[Opening GIVEN INFORMATION section]

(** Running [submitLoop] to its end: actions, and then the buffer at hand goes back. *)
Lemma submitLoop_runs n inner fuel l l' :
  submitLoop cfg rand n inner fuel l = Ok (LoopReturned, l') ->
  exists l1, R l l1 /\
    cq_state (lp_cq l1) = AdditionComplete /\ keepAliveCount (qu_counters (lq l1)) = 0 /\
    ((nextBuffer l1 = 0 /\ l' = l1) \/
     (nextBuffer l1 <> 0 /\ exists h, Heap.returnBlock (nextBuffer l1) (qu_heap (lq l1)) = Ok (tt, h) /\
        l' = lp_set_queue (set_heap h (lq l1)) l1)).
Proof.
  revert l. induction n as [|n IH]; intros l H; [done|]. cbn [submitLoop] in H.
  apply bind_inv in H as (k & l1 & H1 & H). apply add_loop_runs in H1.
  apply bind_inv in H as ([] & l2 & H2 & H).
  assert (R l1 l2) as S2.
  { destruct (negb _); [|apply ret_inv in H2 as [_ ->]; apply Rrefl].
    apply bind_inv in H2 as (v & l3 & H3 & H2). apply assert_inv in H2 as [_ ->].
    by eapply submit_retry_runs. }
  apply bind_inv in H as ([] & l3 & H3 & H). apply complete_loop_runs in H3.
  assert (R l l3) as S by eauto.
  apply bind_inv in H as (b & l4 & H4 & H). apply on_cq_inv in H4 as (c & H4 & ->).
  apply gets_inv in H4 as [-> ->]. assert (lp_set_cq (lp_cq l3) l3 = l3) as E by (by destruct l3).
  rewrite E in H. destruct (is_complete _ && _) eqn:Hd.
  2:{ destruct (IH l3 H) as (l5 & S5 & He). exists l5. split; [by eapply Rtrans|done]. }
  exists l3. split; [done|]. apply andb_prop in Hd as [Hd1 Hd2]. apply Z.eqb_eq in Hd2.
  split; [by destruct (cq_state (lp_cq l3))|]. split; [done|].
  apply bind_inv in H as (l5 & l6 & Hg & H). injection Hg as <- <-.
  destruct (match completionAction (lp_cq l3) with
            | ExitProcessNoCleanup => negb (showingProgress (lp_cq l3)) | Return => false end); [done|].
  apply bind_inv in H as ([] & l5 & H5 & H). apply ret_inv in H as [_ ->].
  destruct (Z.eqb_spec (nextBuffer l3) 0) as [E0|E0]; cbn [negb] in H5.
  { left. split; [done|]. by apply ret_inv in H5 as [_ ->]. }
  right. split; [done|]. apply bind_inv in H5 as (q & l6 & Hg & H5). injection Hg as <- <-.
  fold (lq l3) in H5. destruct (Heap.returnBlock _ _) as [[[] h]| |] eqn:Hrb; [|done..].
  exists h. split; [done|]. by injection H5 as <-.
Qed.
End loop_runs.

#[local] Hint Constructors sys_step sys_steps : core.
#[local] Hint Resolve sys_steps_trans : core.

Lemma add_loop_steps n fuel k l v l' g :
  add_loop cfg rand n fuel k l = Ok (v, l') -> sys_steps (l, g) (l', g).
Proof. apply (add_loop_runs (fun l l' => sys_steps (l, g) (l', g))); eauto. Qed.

[Closing GIVEN INFORMATION section]

> **TO DO**:
Set down an exact copy of the entries above.

> **RESPONSE TO THIS EXERCISE**:
(** Running [submitLoop] to its end: actions, and then the buffer at hand goes back. *)
Lemma submitLoop_runs n inner fuel l l' :
  submitLoop cfg rand n inner fuel l = Ok (LoopReturned, l') ->
  exists l1, R l l1 /\
    cq_state (lp_cq l1) = AdditionComplete /\ keepAliveCount (qu_counters (lq l1)) = 0 /\
    ((nextBuffer l1 = 0 /\ l' = l1) \/
     (nextBuffer l1 <> 0 /\ exists h, Heap.returnBlock (nextBuffer l1) (qu_heap (lq l1)) = Ok (tt, h) /\
        l' = lp_set_queue (set_heap h (lq l1)) l1)).
Proof.
  revert l. induction n as [|n IH]; intros l H; [done|]. cbn [submitLoop] in H.
  apply bind_inv in H as (k & l1 & H1 & H). apply add_loop_runs in H1.
  apply bind_inv in H as ([] & l2 & H2 & H).
  assert (R l1 l2) as S2.
  { destruct (negb _); [|apply ret_inv in H2 as [_ ->]; apply Rrefl].
    apply bind_inv in H2 as (v & l3 & H3 & H2). apply assert_inv in H2 as [_ ->].
    by eapply submit_retry_runs. }
  apply bind_inv in H as ([] & l3 & H3 & H). apply complete_loop_runs in H3.
  assert (R l l3) as S by eauto.
  apply bind_inv in H as (b & l4 & H4 & H). apply on_cq_inv in H4 as (c & H4 & ->).
  apply gets_inv in H4 as [-> ->]. assert (lp_set_cq (lp_cq l3) l3 = l3) as E by (by destruct l3).
  rewrite E in H. destruct (is_complete _ && _) eqn:Hd.
  2:{ destruct (IH l3 H) as (l5 & S5 & He). exists l5. split; [by eapply Rtrans|done]. }
  exists l3. split; [done|]. apply andb_prop in Hd as [Hd1 Hd2]. apply Z.eqb_eq in Hd2.
  split; [by destruct (cq_state (lp_cq l3))|]. split; [done|].
  apply bind_inv in H as (l5 & l6 & Hg & H). injection Hg as <- <-.
  destruct (match completionAction (lp_cq l3) with
            | ExitProcessNoCleanup => negb (showingProgress (lp_cq l3)) | Return => false end); [done|].
  apply bind_inv in H as ([] & l5 & H5 & H). apply ret_inv in H as [_ ->].
  destruct (Z.eqb_spec (nextBuffer l3) 0) as [E0|E0]; cbn [negb] in H5.
  { left. split; [done|]. by apply ret_inv in H5 as [_ ->]. }
  right. split; [done|]. apply bind_inv in H5 as (q & l6 & Hg & H5). injection Hg as <- <-.
  fold (lq l3) in H5. destruct (Heap.returnBlock _ _) as [[[] h]| |] eqn:Hrb; [|done..].
  exists h. split; [done|]. by injection H5 as <-.
Qed.
End loop_runs.

#[local] Hint Constructors sys_step sys_steps : core.
#[local] Hint Resolve sys_steps_trans : core.

Lemma add_loop_steps n fuel k l v l' g :
  add_loop cfg rand n fuel k l = Ok (v, l') -> sys_steps (l, g) (l', g).
Proof. apply (add_loop_runs (fun l l' => sys_steps (l, g) (l', g))); eauto. Qed.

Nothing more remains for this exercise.